* [TASK DETAILS]:
Nothing but the lines below between the line holding "- intros m' ->%list_elem_of_singleton." and the line holding "From stdpp Require Import gmap.", inclusive, should appear in the answer, each set down exactly.

* [DATA SUPPLIED]:
Lemma call_inv q ts g lg lp t o v : inv q ts g lg lp -> ts !! t = Some Idle -> callable o q ->
  inv (hand_over o v q) (<[t := start o]> ts) g lg lp.
Proof.
  intros HI Ht Hc. destruct o as [m| | |]; cbn [hand_over start].
  2-4: eapply (inv_control q); [exact HI|exact Ht|by repeat split|done|by apply mutex_step_keep|by apply mutex_step_keep|apply HI|apply HI|];
    split; [done|]; split; [done|by apply link_nothing].
  destruct Hc as [Hm Hn]. pose proof (inventory_cons ts t Idle (Put m PutClear) lg lp [m] Ht eq_refl) as E.
  assert (m ∉ inventory ts lg lp) as Hfresh.
  { intros H. apply (inventory_links _ _ _ _ _ _ HI) in H as [x Hx]. congruence. }
  assert (forall m', m' ∈ inventory ts lg lp -> m' + linkoff q <> m + linkoff q) as Hne.
  { intros m' H' E'. assert (m' = m) as -> by lia. done. }
  apply (inv_links q ts g lg lp t Idle _ (m + linkoff q)); try done.
  - rewrite E. cbn. apply NoDup_cons. split; [done|apply HI].
  - rewrite E. cbn. apply Forall_cons. split; [done|apply HI].
  - intros b Hb. by apply lookup_insert_ne.
  - intros m' H'. apply Hne. unfold inventory. set_solver.
  - intros t' p m' _ Hp H'. apply Hne. unfold inventory. apply elem_of_app. left. apply list_elem_of_bind.
    exists p. split; [done|]. by eapply list_elem_of_lookup_2.
  - intros m' ->%list_elem_of_singleton. cbn. rewrite lookup_insert_eq. by eexists.
Qed.
(* ===== verification/ThrdpoolInv.v ===== *)
(** * The thread pool: the invariant

    What holds in every state that an execution of [Thrdpool] reaches
    ([sound]), and that it survives the statements of the users and of the
    threads of the pool.  [ThrdpoolSafe] has the thread that creates or
    destroys the pool, and the theorems. *)

From stdpp Require Import gmap.
From S2P Require Import Prelude Msgqueue Thrdpool.

#[local] Open Scope Z_scope.
#[local] Set Warnings "-clear-no-such-hyp".

(** ** Where the pool stands

    The level follows from the stage and from the statement of the thread
    that creates or destroys the pool. *)

Inductive level := Setup | Serving | Marked | Waiting | Draining | Finished.

Definition level_term (p : term_pc) : level :=
  match p with
  | TermLock | TermNonblock => Serving
  | TermSet => Marked
  | TermDetach | TermCount | TermTest | TermWait | TermWake => Waiting
  | TermUnlock | TermTid | TermJoin _ => Draining
  end.

Definition level_create (pc : call_pc) : level :=
  match pc with
  | CreateMalloc _ | CreateQueue _ | CreateMutex _ | CreateKey _ | CreateFields _ | CreateAttr _ => Setup
  | CreateThread _ | CreateCount _ | CreateEnd _ => Serving
  | Terminate _ p => level_term p
  | Returned r => if r =? 0 then Serving else Finished
  | _ => Finished
  end.

Definition level_destroy (pc : call_pc) : level :=
  match pc with
  | DestroyTest => Serving
  | Terminate _ p => level_term p
  | _ => Finished
  end.

Definition call_at (s : state) (t : nat) : option call_pc := pthreads s !! t ≫= call.

Definition level_of (s : state) : level :=
  match phase s with
  | Absent => Setup
  | Creating d => from_option level_create Finished (call_at s d)
  | Open => Serving
  | Closing d => from_option level_destroy Finished (call_at s d)
  | Gone _ => Finished
  end.

Definition owner (ph : stage) : option nat :=
  match ph with Creating d | Closing d | Gone d => Some d | _ => None end.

* [PROBLEM SOLUTION]:
  - intros m' ->%list_elem_of_singleton. cbn. rewrite lookup_insert_eq. by eexists.
Qed.
(* ===== verification/ThrdpoolInv.v ===== *)
(** * The thread pool: the invariant

    What holds in every state that an execution of [Thrdpool] reaches
    ([sound]), and that it survives the statements of the users and of the
    threads of the pool.  [ThrdpoolSafe] has the thread that creates or
    destroys the pool, and the theorems. *)

From stdpp Require Import gmap.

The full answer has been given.